(** * fueleo: the fuel-price aggregator and its query endpoint (app.py)

    A shallow embedding of [app.py] and of the parts of the libraries it
    calls ([json], [pandas], [re], [requests], the SQL store, Flask's
    dispatch), followed by the properties of the program.

    Conventions.
    - A Python [str] is a [string]; its characters are the code points
      below 256.
    - A Python value that came out of [json.loads] is a [json].  A Python
      [float] is held as the literal that denotes it (what [repr] prints
      for it), so that the missing value of pandas ([nan]) is
      [JFloat "NaN"]; two literals of one float are two values here, so an
      equation between values proved here holds in Python and an
      inequation need not.
    - A computation ends in [Ok], in [Raise] (a Python exception), or in
      [Unmodelled] when it leaves the fragment of a library that is
      described here (each such place says so).
    - [print] and the progress bar are left out.
    - The state of a run is the database as the connection of [main] sees
      it, and the number of readings of the clock taken so far. *)

From Stdlib Require Import List String Ascii ZArith NArith Lia Bool Arith.
From Stdlib Require Import DecimalString.
From Stdlib Require Decimal DecimalFacts DecimalPos DecimalZ.
Import ListNotations.

#[local] Open Scope list_scope.
#[local] Open Scope bool_scope.
#[local] Open Scope string_scope.

(** ** Outcomes of Python computations *)

Inductive exn : Set :=
| JSONDecodeError
| TypeError
| AttributeError
| KeyError
| ValueError
| RequestException
| PatternError
| DatabaseError.

Inductive outcome (A : Type) : Type :=
| Ok (a : A)
| Raise (e : exn)
| Unmodelled.

Arguments Ok {A} a.
Arguments Raise {A} e.
Arguments Unmodelled {A}.

Definition bind {A B : Type} (m : outcome A) (k : A -> outcome B) : outcome B :=
  match m with
  | Ok a => k a
  | Raise e => Raise e
  | Unmodelled => Unmodelled
  end.

Notation "x <- m ;; k" := (bind m (fun x => k))
  (at level 61, m at next level, right associativity).
Notation "' p <- m ;; k" := (bind m (fun x => let 'p := x in k))
  (at level 61, p pattern, m at next level, right associativity).

Fixpoint mapM {A B : Type} (f : A -> outcome B) (l : list A) : outcome (list B) :=
  match l with
  | [] => Ok []
  | a :: l' => b <- f a ;; bs <- mapM f l' ;; Ok (b :: bs)
  end.

(** ** Characters and strings *)

Definition dquote : ascii := Eval cbv in ascii_of_nat 34.
Definition char_bs : ascii := Eval cbv in ascii_of_nat 8.
Definition char_tab : ascii := Eval cbv in ascii_of_nat 9.
Definition char_lf : ascii := Eval cbv in ascii_of_nat 10.
Definition char_ff : ascii := Eval cbv in ascii_of_nat 12.
Definition char_cr : ascii := Eval cbv in ascii_of_nat 13.

Definition code (c : ascii) : N := N_of_ascii c.

Definition is_digit (c : ascii) : bool :=
  (48 <=? code c)%N && (code c <=? 57)%N.

Definition is_ws (c : ascii) : bool :=
  (c =? " ")%char || (c =? char_tab)%char || (c =? char_lf)%char || (c =? char_cr)%char.

Fixpoint skip_ws (s : string) : string :=
  match s with
  | String c r => if is_ws c then skip_ws r else s
  | EmptyString => EmptyString
  end.

Fixpoint span_digits (s : string) : string * string :=
  match s with
  | String c r =>
      if is_digit c then let (d, r') := span_digits r in (String c d, r')
      else (EmptyString, s)
  | EmptyString => (EmptyString, EmptyString)
  end.

(** [strip_prefix p s] is the rest of [s] after [p] when [s] starts with [p]. *)
Fixpoint strip_prefix (p s : string) : option string :=
  match p with
  | EmptyString => Some s
  | String a p' =>
      match s with
      | String b s' => if (a =? b)%char then strip_prefix p' s' else None
      | EmptyString => None
      end
  end.

Definition startswith (s p : string) : bool :=
  match strip_prefix p s with Some _ => true | None => false end.

(** Python's [p in s] on strings. *)
Fixpoint str_in (p s : string) : bool :=
  startswith s p ||
  match s with
  | String _ s' => str_in p s'
  | EmptyString => false
  end.

(** The first character of a string satisfies [p]. *)
Definition head_is (p : ascii -> bool) (s : string) : bool :=
  match s with
  | String c _ => p c
  | EmptyString => false
  end.

(** Sample texts are written with apostrophes where JSON has double
    quotes. *)
Fixpoint dq (s : string) : string :=
  match s with
  | String c r => String (if (c =? "'")%char then dquote else c) (dq r)
  | EmptyString => EmptyString
  end.

(** ** JSON values, as Python holds them *)

Unset Elimination Schemes.
Inductive json : Type :=
| JNull
| JBool (b : bool)
| JInt (z : Z)
| JFloat (repr : string)
| JStr (s : string)
| JArr (items : list json)
| JObj (members : list (string * json)).
Set Elimination Schemes.

Definition NaN : json := JFloat "NaN".

(** A [dict] keeps its keys in insertion order; setting a key that is
    present replaces its value in place. *)
Definition dict (A : Type) : Type := list (string * A).

Fixpoint dict_get {A : Type} (k : string) (d : dict A) : option A :=
  match d with
  | [] => None
  | (k', v) :: d' => if (k' =? k)%string then Some v else dict_get k d'
  end.

Fixpoint dict_set {A : Type} (k : string) (v : A) (d : dict A) : dict A :=
  match d with
  | [] => [(k, v)]
  | (k', v') :: d' =>
      if (k' =? k)%string then (k', v) :: d' else (k', v') :: dict_set k v d'
  end.

Definition dict_keys {A : Type} (d : dict A) : list string := map fst d.

(** [dict(pairs)]: later pairs overwrite earlier ones. *)
Definition dict_of_pairs {A : Type} (pairs : list (string * A)) : dict A :=
  fold_left (fun d kv => dict_set (fst kv) (snd kv) d) pairs [].

(** Truth value of a Python object.  Whether a float is zero depends on
    binary rounding of its literal, which is not described here. *)
Definition truthy (v : json) : outcome bool :=
  match v with
  | JNull => Ok false
  | JBool b => Ok b
  | JInt z => Ok (negb (z =? 0)%Z)
  | JFloat r => Unmodelled
  | JStr s => Ok (negb (s =? "")%string)
  | JArr l => Ok (match l with [] => false | _ => true end)
  | JObj d => Ok (match d with [] => false | _ => true end)
  end.

(** ** Induction on JSON values *)

Section json_induction.
Variable P : json -> Prop.
Hypothesis Hnull : P JNull.
Hypothesis Hbool : forall b, P (JBool b).
Hypothesis Hint : forall z, P (JInt z).
Hypothesis Hfloat : forall r, P (JFloat r).
Hypothesis Hstr : forall s, P (JStr s).
Hypothesis Harr : forall items, Forall P items -> P (JArr items).
Hypothesis Hobj :
  forall members, Forall (fun kv => P (snd kv)) members -> P (JObj members).

Fixpoint json_ind (v : json) : P v :=
  match v with
  | JNull => Hnull
  | JBool b => Hbool b
  | JInt z => Hint z
  | JFloat r => Hfloat r
  | JStr s => Hstr s
  | JArr items =>
      Harr items
        ((fix all (l : list json) : Forall P l :=
            match l with
            | [] => Forall_nil P
            | x :: l' => Forall_cons x (json_ind x) (all l')
            end) items)
  | JObj members =>
      Hobj members
        ((fix all (l : list (string * json)) : Forall (fun kv => P (snd kv)) l :=
            match l with
            | [] => Forall_nil _
            | kv :: l' => Forall_cons kv (json_ind (snd kv)) (all l')
            end) members)
  end.
End json_induction.


(** ** [json.dumps] with its defaults
    ([ensure_ascii=True], separators [", "] and [": "], [allow_nan=True]) *)

Definition hex_digit (n : N) : ascii :=
  match n with
  | 0 => "0" | 1 => "1" | 2 => "2" | 3 => "3" | 4 => "4" | 5 => "5"
  | 6 => "6" | 7 => "7" | 8 => "8" | 9 => "9" | 10 => "a" | 11 => "b"
  | 12 => "c" | 13 => "d" | 14 => "e" | _ => "f"
  end%N%char.

Definition escape_char (c : ascii) : string :=
  if (c =? dquote)%char then String "\" (String dquote "")
  else if (c =? "\")%char then "\\"
  else if (c =? char_lf)%char then "\n"
  else if (c =? char_cr)%char then "\r"
  else if (c =? char_tab)%char then "\t"
  else if (c =? char_bs)%char then "\b"
  else if (c =? char_ff)%char then "\f"
  else if (32 <=? code c)%N && (code c <=? 126)%N then String c ""
  else "\u00" ++ String (hex_digit (code c / 16)) (String (hex_digit (code c mod 16)) "").

Fixpoint escape_string (s : string) : string :=
  match s with
  | EmptyString => EmptyString
  | String c r => escape_char c ++ escape_string r
  end.

Definition encode_basestring_ascii (s : string) : string :=
  String dquote (escape_string s ++ String dquote "").

(** [int.__repr__] *)
Definition int_repr (z : Z) : string := NilEmpty.string_of_int (Z.to_int z).

Fixpoint json_dumps (v : json) : string :=
  match v with
  | JNull => "null"
  | JBool true => "true"
  | JBool false => "false"
  | JInt z => int_repr z
  | JFloat r => r
  | JStr s => encode_basestring_ascii s
  | JArr items => "[" ++ String.concat ", " (map json_dumps items) ++ "]"
  | JObj members =>
      "{" ++ String.concat ", "
               (map (fun kv => encode_basestring_ascii (fst kv) ++ ": " ++ json_dumps (snd kv))
                    members) ++ "}"
  end.

(** ** [json.loads]: the scanner of [json.decoder] and [json.scanner]

    Not described: the recursion limit of the interpreter, which bounds
    the nesting of a text, and its limit on the digits of an integer. *)

Definition hex_value (c : ascii) : option N :=
  let n := code c in
  if (48 <=? n)%N && (n <=? 57)%N then Some (n - 48)%N
  else if (97 <=? n)%N && (n <=? 102)%N then Some (n - 87)%N
  else if (65 <=? n)%N && (n <=? 70)%N then Some (n - 55)%N
  else None.

Definition hex4 (a b c d : ascii) : option N :=
  match hex_value a, hex_value b, hex_value c, hex_value d with
  | Some x, Some y, Some z, Some w => Some (((x * 16 + y) * 16 + z) * 16 + w)%N
  | _, _, _, _ => None
  end.

Definition unescape (e : ascii) : option ascii :=
  if (e =? dquote)%char then Some dquote
  else if (e =? "\")%char then Some "\"%char
  else if (e =? "/")%char then Some "/"%char
  else if (e =? "b")%char then Some char_bs
  else if (e =? "f")%char then Some char_ff
  else if (e =? "n")%char then Some char_lf
  else if (e =? "r")%char then Some char_cr
  else if (e =? "t")%char then Some char_tab
  else None.

(** [py_scanstring] (strict): the text after an opening quote, up to and
    including the closing one.  An escape [\uXXXX] at or above 0100 denotes
    a character outside the strings described here. *)
Fixpoint py_scanstring (s : string) : outcome (string * string) :=
  match s with
  | EmptyString => Raise JSONDecodeError
  | String c r =>
      if (c =? dquote)%char then Ok (EmptyString, r)
      else if (c =? "\")%char then
        match r with
        | EmptyString => Raise JSONDecodeError
        | String e r1 =>
            if (e =? "u")%char then
              match r1 with
              | String h1 (String h2 (String h3 (String h4 r2))) =>
                  match hex4 h1 h2 h3 h4 with
                  | None => Raise JSONDecodeError
                  | Some n =>
                      if (n <? 256)%N then
                        '(t, rest) <- py_scanstring r2 ;;
                        Ok (String (ascii_of_N n) t, rest)
                      else Unmodelled
                  end
              | _ => Raise JSONDecodeError
              end
            else
              match unescape e with
              | None => Raise JSONDecodeError
              | Some c' =>
                  '(t, rest) <- py_scanstring r1 ;;
                  Ok (String c' t, rest)
              end
        end
      else if (code c <? 32)%N then Raise JSONDecodeError
      else
        '(t, rest) <- py_scanstring r ;;
        Ok (String c t, rest)
  end.

(** [NUMBER_RE]: an optional minus and an integer part (a lone zero, or
    a non-zero digit and more digits), then optionally a dot with one or
    more digits, then optionally [e] or [E], an optional sign and one or
    more digits.  The optional groups match greedily or not at all. *)
Definition match_integer (s : string) : option (string * string) :=
  let (sign, s1) :=
    match s with
    | String c r => if (c =? "-")%char then ("-", r) else ("", s)
    | EmptyString => ("", s)
    end in
  match s1 with
  | String c r =>
      if (c =? "0")%char then Some (sign ++ "0", r)
      else if is_digit c then
        let (d, r') := span_digits r in Some (sign ++ String c d, r')
      else None
  | EmptyString => None
  end.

————

From the material above, retype precisely the lines between the line holding "JFloat r => r" and the line holding "(** ** [json.loads]: the", inclusive, and nothing beyond them.

◆ Completed exercise ◆
  | JFloat r => r
  | JStr s => encode_basestring_ascii s
  | JArr items => "[" ++ String.concat ", " (map json_dumps items) ++ "]"
  | JObj members =>
      "{" ++ String.concat ", "
               (map (fun kv => encode_basestring_ascii (fst kv) ++ ": " ++ json_dumps (snd kv))
                    members) ++ "}"
  end.

(** ** [json.loads]: the scanner of [json.decoder] and [json.scanner]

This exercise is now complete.